Jim Carrey plays Ebenezer Scrooge, a miserly money lender living in 19th century London. Scrooge is an unhappy man whose misanthropic tendencies and obsession with money alienates every person he knows. Scrooge works long days, and proceeds to go home to his large house alone. His only employee, a clerk named Bob Cratchit (Gary Oldman) works for a meager wage in Scrooge's freezing office as Scrooge is too miserly to buy coal and heat the office. Each year as Christmas approaches Scrooge's mood grows darker. He considers Christmas to be a wasteful holiday without purpose, where a perfectly good workday is exchanged for a pointless holiday.
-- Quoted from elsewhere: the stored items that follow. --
(** * hoiku-app: the authorization gateway, the session context and the
      permissioned data-access layer

    A shallow embedding of
      - [src/middleware.ts]   (route tables, [config.matcher],
                               [createRedirect], [getSession], [middleware]),
      - [src/lib/auth.tsx]    (the conversions, [handleAuthError], the
                               operations of the provider and its hooks),
      - [src/lib/supabase.ts] ([customStorage], [getCurrentUser]),
      - [src/lib/database.ts] ([getUserProfile], [updateUserProfile],
                               [getChildren], [saveGenerationHistory]),
      - the submit handlers of the login and registration forms and the
        logout handler of the header,
    followed by the properties of these functions.

    The Supabase client is the one collaborator that is not code of the
    repository.  It is represented by explicit replies (data, error, or a
    thrown exception), by the calls it makes back into the repository
    while it is awaited (cookie handlers, the session listener, the
    storage object) and, for the tables, by a small store whose [single]
    row selection answers [PGRST116] when no row matches, which is the
    answer the code tests for. *)

From Stdlib Require Import String Ascii List ZArith Bool Lia.
From stdpp Require Import base strings pretty gmap.
Import ListNotations.

Local Open Scope Z_scope.

(** ** JavaScript string and truthiness helpers *)

Module Js.

(** [s.startsWith(pre)] *)
Definition startsWith (s pre : string) : bool := String.prefix pre s.

(** [s.includes(sub)] *)
Fixpoint includes (s sub : string) : bool :=
  String.prefix sub s ||
  match s with
  | EmptyString => false
  | String _ rest => includes rest sub
  end.

(** A string is truthy unless it is empty. *)
Definition truthy (s : string) : bool := negb (String.eqb s "").

(** An optional string ([undefined]/[null] or a string) in a condition. *)
Definition truthy_opt (o : option string) : bool :=
  match o with
  | Some s => truthy s
  | None => false
  end.

(** A number in a condition: [0] and [undefined] are falsy. *)
Definition truthy_num (o : option Z) : bool :=
  match o with
  | Some n => negb (n =? 0)
  | None => false
  end.

(** [xs.join(sep)] *)
Definition join (sep : string) (xs : list string) : string :=
  String.concat sep xs.

(** What a call into the platform or into a client library does: it
    returns a value or it throws. *)
Inductive Outcome (A : Type) : Type :=
| Returns (a : A)
| Throws (message : string).
Arguments Returns {A} a.
Arguments Throws {A} message.

End Js.

Export Js.

(** ** The gateway: [src/middleware.ts] *)

Module Gateway.

(** *** URLs, requests, responses *)

Record URL : Type := mkURL {
  origin : string;
  pathname : string;
  searchParams : list (string * string)
}.

(** [new URL(url, base)] for an absolute-path reference such as
    ['/login']: the origin of the base, the given path, no query. *)
Definition new_URL (url : string) (base : URL) : URL :=
  {| origin := origin base; pathname := url; searchParams := [] |}.

(** [searchParams.set(name, value)]: the first entry of that name takes
    the value and the others are dropped; without one, it is appended. *)
Fixpoint searchParams_set (name value : string)
         (params : list (string * string)) : list (string * string) :=
  match params with
  | [] => [(name, value)]
  | (k, v) :: rest =>
      if String.eqb k name
      then (name, value) :: filter (fun kv => negb (String.eqb (fst kv) name)) rest
      else (k, v) :: searchParams_set name value rest
  end.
The film begins with Scrooge at a mortuary, signing the death certificate of his former business parter, Jacob Marley. Scrooge accepts the certificate from the undertaker and turns to leave, halted by the mans outstretched palm as he awaits payment for his services. Scrooge reluctantly pays the man a single coin (one pence) and scowls as the mans hand does not move. Scrooge reaches once more into his purse, visibly shaking as he slowly drops the second coin into the palm of the undertaker. Satisfied, the undertaker stands aside as his assistant prepares to seal Marley's coffin. Scrooge forces the young man to stop, bending down on his way out to take the two coins covering Marley's eyes and growl "Tuppence is tuppence".

[img]http://www.hometheatershack.com/gallery/file.php?n=5020&w=l[/img]
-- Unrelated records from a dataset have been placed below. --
(** ** Failure paths *)

(** C6: whichever of the seven actions is called, when the request context
    carries no user the handler fails with [UNAUTHORIZED] and the world it
    leaves is the one it got: same store, and no access recorded.  The same
    holds of the exported action on every input its schema accepts. *)
Theorem unauthenticated_call_is_rejected
  (c : Call) (ctx : ActionAPIContext) (e : Env) (w : World) :
  locals_user ctx = None ->
  handler c ctx e w
  = (inl (ActionError UNAUTHORIZED "You must be signed in to perform this action."), w)
  /\ (schema c = true ->
      server c ctx e w
      = (inl (ActionError UNAUTHORIZED "You must be signed in to perform this action."), w)).
Proof.
  intros U.
  assert (H : handler c ctx e w
    = (inl (ActionError UNAUTHORIZED "You must be signed in to perform this action."), w)).
  { destruct c; simpl;
      [ unfold createPresentation.handler | unfold updatePresentation.handler
      | unfold listPresentations.handler | unfold createSlide.handler
      | unfold updateSlide.handler | unfold deleteSlide.handler
      | unfold listSlides.handler ];
      unfold bind; rewrite (requireUser_none ctx w U); reflexivity. }
  split; [exact H|]. intros V. rewrite server_valid; assumption.
Qed.

Lemma unauthenticated_call_is_rejected_witness :
  locals_user signed_out = None
  /\ server (DeleteSlide (slide_ref "s1" "p1")) signed_out (at_ 40 "") two_slides
     = (inl (ActionError UNAUTHORIZED "You must be signed in to perform this action."),
        two_slides).
Proof.
  split; [reflexivity|].
  apply (unauthenticated_call_is_rejected
           (DeleteSlide (slide_ref "s1" "p1")) signed_out (at_ 40 "") two_slides);
    reflexivity.
Defined.

(** C9: an [updatePresentation] input that supplies none of title,
    description, theme, aspectRatio, slideCount, and an [updateSlide] input
    that supplies none of orderIndex, layoutType, title, content, notes,
    rawData, is turned down as a validation failure whatever the context:
    the world is returned as it was (store unchanged, no access recorded),
    and the failure is not an [ActionError], so neither [UNAUTHORIZED] nor
    [NOT_FOUND]. *)
Theorem update_without_fields_fails_validation :
  (forall (i : updatePresentation.input) ctx e w,
      updatePresentation.title i = None ->
      updatePresentation.description i = None ->
      updatePresentation.theme i = None ->
      updatePresentation.aspectRatio i = None ->
      updatePresentation.slideCount i = None ->
      server (UpdatePresentation i) ctx e w = (inl ActionInputError, w)
      /\ forall code message,
           fst (server (UpdatePresentation i) ctx e w) <> inl (ActionError code message))
  /\ (forall (i : updateSlide.input) ctx e w,
      updateSlide.orderIndex i = None ->
      updateSlide.layoutType i = None ->
      updateSlide.title i = None ->
      updateSlide.content i = None ->
      updateSlide.notes i = None ->
      updateSlide.rawData i = None ->
      server (UpdateSlide i) ctx e w = (inl ActionInputError, w)
      /\ forall code message,
           fst (server (UpdateSlide i) ctx e w) <> inl (ActionError code message)).
Proof.
  split.
  - intros i ctx e w H1 H2 H3 H4 H5.
    assert (S : schema (UpdatePresentation i) = false).
    { simpl. unfold updatePresentation.schema, updatePresentation.refine.
      rewrite H1, H2, H3, H4, H5. simpl. apply andb_false_r. }
    rewrite (server_invalid _ ctx e w S). split; [reflexivity|].
    simpl. discriminate.
  - intros i ctx e w H1 H2 H3 H4 H5 H6.
    assert (S : schema (UpdateSlide i) = false).
    { simpl. unfold updateSlide.schema, updateSlide.refine.
      rewrite H1, H2, H3, H4, H5, H6. simpl. apply andb_false_r. }
    rewrite (server_invalid _ ctx e w S). split; [reflexivity|].
    simpl. discriminate.
Qed.

Lemma update_without_fields_fails_validation_witness :
  server (UpdatePresentation (deck_patch "p1" None None)) (signed_in "alice")
         (at_ 40 "") two_slides = (inl ActionInputError, two_slides)
  /\ server (UpdateSlide (slide_patch "s1" "p1" None)) signed_out
            (at_ 40 "") two_slides = (inl ActionInputError, two_slides).
Proof.
  split.
  - apply (proj1 update_without_fields_fails_validation
             (deck_patch "p1" None None) (signed_in "alice") (at_ 40 "") two_slides);
      reflexivity.
  - apply (proj2 update_without_fields_fails_validation
             (slide_patch "s1" "p1" None) signed_out (at_ 40 "") two_slides);
      reflexivity.
Defined.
Seven years later it is Christmas Eve and Scrooge is methodically counting coins at his desk while Bob Cratchit shivers in the corner, trying feebly to keep his hands warm as he writes. Scrooge is disturbed by the door opening as his nephew walks in and attempts to invite Scrooge to Christmas dinner. Scrooge scowls at his nephew and offers him nothing but a "Bah, hum-bug", ignoring his pleas as he resumes counting coins. Almost as soon as Scrooge's nephew leaves the office the door swings open again and a jovial pair of good samaritans walk in, seeking donations to help purchase food for the poor. Scrooge refuses to donate, informing the two gentlemen that any poor people who would rather die than go to the work camps should "hurry up and do so", thus easing the burden of overpopulation. The two men leave Scrooge to his own devices while Bob Cratchit stares on. Scrooge complains that Cratchit wishes to have a full day off for Christmas, warning the poor clerk that he expects him in all the earlier the following day to make up for it.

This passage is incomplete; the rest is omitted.